There are many myths about tapeworms, which is not surprising since they are the longest worms to parasitize man, extending in some patients to a length of 30 feet. Some African tribes believe that it is necessary to have a tapeworm to ensure virility. We have been unable to trace any reports to confirm this; on the contrary, the worms may cause ill health and debility. The remedies and cures that have been devised and offered for elimination of the worm are almost as mythical, yet tapeworms are far from being an endangered species; they live in millions of people all over the world. At some stage in their life cycles, either alive or dead, both T. solium and T. saginata may have clinical significance, and their radiological recognition becomes important to the patients and their physicians.

By far the most important of these tapeworm infections is cysticercosis, caused by the larval stage of T. solium, the pork tapeworm. The larval stage begins after the ingestion of eggs passed in feces by the adult worm. These larvae, or cysticerci, develop in various body tissues with an affinity for muscles and the central nervous system (neurocysticercosis), where the most significant clinical manifestations appear, with no age predilection. T. solium infection is endemic in parts of Asia, India, Africa, Europe, and Latin America. Until recent years, there were only sporadic cases in the United States. However, due to increased immigration from Central America and travel to endemic areas, cysticercosis is on the rise in the United States, especially in California, Arizona, New Mexico, Texas, and Colorado. An understanding of the epidemiology, pathophysiology, and current laboratory and imaging methods, including computed tomography (CT) and magnetic resonance imaging (MRI) is needed to accurately diagnose neurocysticercosis. Imaging manifestations of the different types and stages of neurocysticercosis are reviewed in a separate section below, providing important information for the management of this infection.


Tapeworm: Taenia saginata. Taenia solium. Beefworm. Porkworm. Sp: Taenia saginata/solium. Fr: Taenia inerme/arme. Ger: Taenia saginata/solium.

Cysticercosis: Sp: Cisticercosis. Fr: Cysticercose. Ger: Blasenwurmkrankheit.


Taeniasis is infection of man by the beef tapeworm, Taenia saginata, or the pork tapeworm, Taenia solium. Other species of tapeworms which infect humans are described at the end of this chapter.

Cysticercosis is infection by the larval stage of the pork tapeworm, T. solium. (There is no acceptable report of infection of man by the larval stage of T. saginata.)

Geographic Distribution

The beef tapeworm, Taenia saginata, is found in Latin America, Africa, Russia, Asia, and throughout the Moslem world. It is said to be "universal" in Ethiopia. It is estimated that about 40 million persons are infected worldwide.

The pork tapeworm, Taenia solium, is a parasite of humans and pigs.
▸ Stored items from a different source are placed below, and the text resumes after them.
(** The drain of the controller, [guard] bytes at most. *)
Fixpoint ps2_drain (guard : nat) (s : input * (ps2 * C)) : input * (ps2 * C) :=
  match guard with
  | O => s
  | S k =>
      let '(i, (p, c)) := s in
      let (st, c) := inb I8042_STATUS c in
      if negb (bit_set st STATUS_OUTPUT_FULL) then (i, (p, c))
      else
        let (data, c) := inb I8042_DATA c in
        let (i, p) := (if g_mouse_enabled p && bit_set st STATUS_AUX
                       then process_mouse_byte data (i, p) else process_scancode data (i, p)) in
        ps2_drain k (i, (p, c))
  end.

Definition ps2_pump : input * (ps2 * C) -> input * (ps2 * C) := ps2_drain 64.

Definition ps2_mouse_init (p : ps2) (c : C) : ps2 * C :=
  let c := command I8042_CMD 0xA8 c in
  let c := command I8042_CMD 0x20 c in
  let (cfg, c) := i8042_wait_read GUARD c in
  let c := (if 0 <=? cfg
            then command I8042_DATA (Z.land (u8 cfg) 0xDF) (command I8042_CMD 0x60 c) else c) in
  let c := mouse_write 0xF4 (mouse_write 0xF6 c) in
  (mkPs2 true (g_mouse_pkt p) 0 (g_shift p) (g_extended p), c).

(** The drain of stale bytes at start-up. *)
Fixpoint drain_stale (guard : nat) (c : C) : C :=
  match guard with
  | O => c
  | S k => let (st, c) := inb I8042_STATUS c in
           if bit_set st STATUS_OUTPUT_FULL then drain_stale k (snd (inb I8042_DATA c)) else c
  end.

(** The number that stands for the pointer to [ps2_pump]. *)
Definition PS2_PUMP : Z := 1.

Definition canboot_ps2_init (s : input * (ps2 * C)) : bool * (input * (ps2 * C)) :=
  let '(i, (p, c)) := s in
  let p := mkPs2 false (g_mouse_pkt p) 0 false false in
  let (p, c) := ps2_mouse_init p (drain_stale 32 c) in
  (true, (canboot_input_register_pump PS2_PUMP i, (p, c))).

(** The pumps of the machine: this driver's, and the other drivers'. *)
Definition run_pump (other : Z -> input * (ps2 * C) -> input * (ps2 * C)) (fn : Z)
    (s : input * (ps2 * C)) : input * (ps2 * C) :=
  if fn =? PS2_PUMP then ps2_pump s else other fn s.
End driver.

(** ** Keystrokes *)
(** The scan codes that type the character [c]: its key pressed and released,
    inside a press of the left shift key where the character needs it. *)
Definition key_for (shift : bool) (c : Z) : option Z :=
  find (fun m => (0x20 <=? base_map m) && (base_map m <? 0x80) && (apply_shift shift (base_map m) =? c)) (seqZ 0 128).

Definition strokes (c : Z) : list Z :=
  match key_for false c with
  | Some m => [m; m + 0x80]
  | None => match key_for true c with
            | Some m => [0x2A; m; m + 0x80; 0xAA]
            | None => []
            end
  end.

(** The printable ASCII characters. *)
Definition printable (c : Z) : Prop := 0x20 <= c < 0x7F.

(** The events of a row of scan codes, and the state after it. *)
Fixpoint scancodes (scs : list Z) (p : ps2) : list canboot_event * ps2 :=
  match scs with
  | [] => ([], p)
  | sc :: scs' =>
      let (ev, p1) := scancode sc p in
      let (evs, p2) := scancodes scs' p1 in
      (match ev with Some ev => ev :: evs | None => evs end, p2)
  end.

(** No key is held. *)
Definition idle (p : ps2) : Prop := g_shift p = false /\ g_extended p = false.

(** [n] calls of [hal_input_getc], with what they return. *)
Fixpoint getcs {W : Type} (run : Z -> input * W -> input * W) (fuel n : nat) : M (input * W) (list Z) :=
  match n with
  | O => ret []
  | S k => let! c := hal_input_getc run fuel in let! cs := getcs run fuel k in ret (c :: cs)
  end.

Lemma scancodes_app a b p :
  scancodes (a ++ b) p =
  let (ea, pa) := scancodes a p in let (eb, pb) := scancodes b pa in (ea ++ eb, pb).
Proof.
  revert p. induction a as [|sc a IH]; intros p; cbn; [by destruct (scancodes b p)|].
  destruct (scancode sc p) as [ev p1]. rewrite IH.
  destruct (scancodes a p1) as [ea pa], (scancodes b pa) as [eb pb]. by destruct ev.
Qed.
(* ===== verification/VfsProps.v ===== *)
(** * The POSIX surface: theorems

    Path normalisation computes the canonical absolute path; reading a
    directory through [opendir] and [readdir] returns the entries of the FAT32
    directory on disk. *)
From S2P Require Import Prelude Bytes Text Disk Fat32 Fat32Vol Fat32Alloc Fat32Dir Fat32Path Fat32Demo Vfs.

(** ** Paths *)
(** The components of a path: the maximal runs of characters between slashes. *)
Fixpoint components (p : list Z) : list (list Z) :=
  match p with
  | [] => []
  | c :: p' =>
      if c =? 47 then components p'
      else match p' with
           | c' :: _ => if c' =? 47 then [c] :: components p'
                        else match components p' with n :: ns => (c :: n) :: ns | [] => [[c]] end
           | [] => [[c]]
           end
  end.

(** One component applied to the directory stack. *)
Definition enter (stack : list (list Z)) (c : list Z) : list (list Z) :=
  if decide (c = str ".") then stack
  else if decide (c = str "..") then removelast stack
  else stack ++ [c].

Definition collapse (cs : list (list Z)) : list (list Z) := fold_left enter cs [].

Lemma components_skip p : components (skip_slashes p) = components p.
Proof. induction p as [|c p IH]; [done|]. cbn [skip_slashes]. destruct (c =? 47) eqn:E; [|done]. cbn [components]. by rewrite E. Qed.

Lemma skip_head p c q : skip_slashes p = c :: q -> (c =? 47) = false.
Proof. induction p as [|x p IH]; [done|]. cbn. destruct (x =? 47) eqn:E; [done|]. by intros [= <- <-]. Qed.

(** The copy loop takes the first component, when it has room for it. *)
Lemma take_comp_first p k c q n ns : p = c :: q -> (c =? 47) = false -> components p = n :: ns ->
  (length n <= k)%nat -> exists rest, take_comp k p = (n, rest) /\ components rest = ns /\ (length rest < length p)%nat.
Proof.
  revert k c q n ns. induction p as [|x p IH]; intros k c q n ns Hp Hc Hcs Hl; [done|].
  injection Hp as -> ->. cbn [components] in Hcs. rewrite Hc in Hcs. destruct q as [|c' q].
  - injection Hcs as <- <-. destruct k as [|k]; [cbn in Hl; lia|]. exists []. cbn [take_comp]. rewrite Hc.
    split; [by destruct k|]. split; [done|]. cbn. lia.
  - destruct (c' =? 47) eqn:Ec.
    + injection Hcs as <- <-. destruct k as [|k]; [cbn in Hl; lia|]. exists (c' :: q). cbn [take_comp]. rewrite Hc.
      split; [destruct k; cbn [take_comp]; by rewrite ?Ec|]. split; [done|]. cbn. lia.
    + destruct (components (c' :: q)) as [|n' ns'] eqn:E.
      { cbn [components] in E. rewrite Ec in E. destruct q as [|y q]; [done|]. destruct (y =? 47); [done|].
        by destruct (components (y :: q)). }
      injection Hcs as <- <-. destruct k as [|k]; [cbn in Hl; lia|].
      destruct (IH k c' q n' ns' eq_refl Ec eq_refl) as (rest & Ht & Hr & Hlr); [cbn in Hl; lia|].
      exists rest. cbn [take_comp]. rewrite Hc. cbn [take_comp] in Ht. rewrite Ht. split; [done|]. split; [done|]. cbn in *. lia.
Qed.

Lemma length_skip p : (length (skip_slashes p) <= length p)%nat.
Proof. induction p as [|c p IH]; [done|]. cbn. destruct (c =? 47); cbn in *; lia. Qed.

Lemma length_removelast {A} (l : list A) : (length (removelast l) <= length l)%nat.
Proof. induction l as [|x [|y l] IH]; cbn in *; lia. Qed.

Lemma length_enter st c : (length (enter st c) <= S (length st))%nat.
Proof.
  unfold enter. case_decide; [lia|]. case_decide; [pose proof (length_removelast st); lia|]. rewrite length_app. cbn. lia.
Qed.

Lemma normalize_loop_run (fuel : nat) s st :
  (length s < fuel)%nat -> Forall (fun c => (length c <= 31)%nat) (components s) ->
  (length st + length (components s) <= 24)%nat ->
  normalize_loop fuel s st = OK (fold_left enter (components s) st).
Proof.
  revert s st. induction fuel as [|fuel IH]; intros s st Hf Hs Hd; [lia|]. cbn [normalize_loop].
  rewrite <- components_skip in Hs, Hd |- *. pose proof (length_skip s) as Hk.
  destruct (skip_slashes s) as [|c q] eqn:Es; [done|]. pose proof (skip_head s c q Es) as Hc.
  destruct (components (c :: q)) as [|n ns] eqn:E.
  { cbn [components] in E. rewrite Hc in E. destruct q as [|y q]; [done|]. destruct (y =? 47); [done|].
    by destruct (components (y :: q)). }
  apply Forall_cons in Hs as [Hn Hns].
  destruct (take_comp_first (c :: q) 31 c q n ns eq_refl Hc E Hn) as (rest & Ht & Hr & Hlr).
  rewrite Ht, <- Hr. cbn [fold_left length] in *. subst ns. change (enter st n) with
    (if decide (n = str ".") then st else if decide (n = str "..") then removelast st else st ++ [n]).
  repeat case_decide.
  - apply IH; [lia|done|lia].
  - apply IH; [lia|done|]. pose proof (length_removelast st). lia.
  - rewrite (proj2 (Z.ltb_lt _ _)) by lia. apply IH; [lia|done|]. rewrite length_app. cbn. lia.
Qed.

(** The length of a path in its written form. *)
Definition weight (cs : list (list Z)) : nat := length (flat_map (fun c => 47 :: c) cs).

Lemma weight_app a b : weight (a ++ b) = (weight a + weight b)%nat.
Proof. unfold weight. by rewrite flat_map_app, length_app. Qed.

Lemma weight_removelast l : (weight (removelast l) <= weight l)%nat.
Proof.
  destruct l as [|x l] using rev_ind; [done|]. rewrite removelast_last, weight_app. lia.
Qed.

Lemma weight_collapse cs st : (weight (fold_left enter cs st) <= weight st + weight cs)%nat.
Proof.
  revert st. induction cs as [|c cs IH]; intros st; [cbn [fold_left]; lia|]. cbn [fold_left].
  specialize (IH (enter st c)). change (c :: cs) with ([c] ++ cs). rewrite weight_app.
  enough (weight (enter st c) <= weight st + weight [c])%nat by lia. unfold enter.
  repeat case_decide; [lia|pose proof (weight_removelast st); lia|by rewrite weight_app].
Qed.

Lemma weight_components p : (weight (components p) <= length p + (if (peek p =? 47)%Z then 0 else 1))%nat.
Proof.
  induction p as [|c p IH]; [cbn; lia|]. cbn [components peek length]. destruct (c =? 47) eqn:Ec.
  - destruct (peek p =? 47); lia.
  - destruct p as [|c' p]; [cbn; lia|]. cbn [peek] in IH. destruct (c' =? 47) eqn:Ec'.
    + change ([c] :: components (c' :: p)) with ([[c]] ++ components (c' :: p)). rewrite weight_app.
      change (weight [[c]]) with 2%nat. cbn [length] in *. lia.
    + destruct (components (c' :: p)) as [|n ns]; [cbn; lia|].
      replace (weight ((c :: n) :: ns)) with (S (weight (n :: ns))) by done. cbn [length] in *. lia.
Qed.

(** Well-formed components: not empty, no slash in them. *)
Definition good_name (c : list Z) : Prop := c <> [] /\ Forall (fun x => (x =? 47) = false) c.

Lemma components_good p : Forall good_name (components p).
Proof.
  induction p as [|c p IH]; [done|]. cbn [components]. destruct (c =? 47) eqn:Ec; [done|].
  assert (H1 : good_name [c]) by (split; [done|by apply Forall_singleton]).
  destruct p as [|c' p]; [by apply Forall_singleton|]. destruct (c' =? 47); [by apply Forall_cons|].
  destruct (components (c' :: p)) as [|n ns]; [by apply Forall_singleton|].
  apply Forall_cons in IH as [[_ Hn] Hns]. apply Forall_cons. split; [|done]. split; [done|]. by apply Forall_cons.
Qed.

Lemma Forall_removelast {A} (P : A -> Prop) l : Forall P l -> Forall P (removelast l).
Proof.
  destruct l as [|x l] using rev_ind; [done|]. rewrite removelast_last. by intros [? _]%Forall_app.
Qed.

(** What is on the stack came from the components, and is no dot entry. *)
Lemma collapse_Forall (P : list Z -> Prop) cs st :
  Forall P cs -> Forall (fun c => P c /\ c <> str "." /\ c <> str "..") st ->
  Forall (fun c => P c /\ c <> str "." /\ c <> str "..") (fold_left enter cs st).
Proof.
  intros Hc. revert st. induction Hc as [|c cs Hc _ IH]; intros st Hst; [done|]. cbn. apply IH. unfold enter.
  repeat case_decide; [done|by apply Forall_removelast|]. apply Forall_app. split; [done|]. by apply Forall_singleton.
Qed.

Lemma components_cons c c' p : (c =? 47) = false -> (c' =? 47) = false ->
  components (c :: c' :: p) = match components (c' :: p) with n :: ns => (c :: n) :: ns | [] => [[c]] end.
Proof. intros Hc Hc'. cbn [components]. by rewrite Hc, Hc'. Qed.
It is less common, infecting about 3 million people, and is likely to be rare in Islamic (Moslem) and Jewish communities. It is most common where raw or insufficiently cooked pork is eaten. Infected pigs are common in Central and South America (especially Mexico, Venezuela, and Chile), in Portugal and Eastern Europe, Russia, Manchuria, China, India, Pakistan, Madagascar, and parts of Africa, especially West Africa. It is sometimes thought that the parasite is called "T. solium" because there is usually only one adult worm in a patient, but in fact it is given this name because the rostellum (the hook-bearing part of the scolex) resembles the conventional image of the sun. Although in many patients the adult worm is solitary, as many as 11 worms have been found in one person. In southern Africa, up to 50% of those infected have two worms. Mixed infections with both species of Taenia can occur.

Cysticerci are commonly found in cattle or pigs, but they occur also in cats, rats, monkeys, dogs, giraffes, buffalos, lamas, and some antelopes.
Although of common origin, taeniasis and cysticercosis are clinically and radiologically two quite separate diseases and will be discussed individually.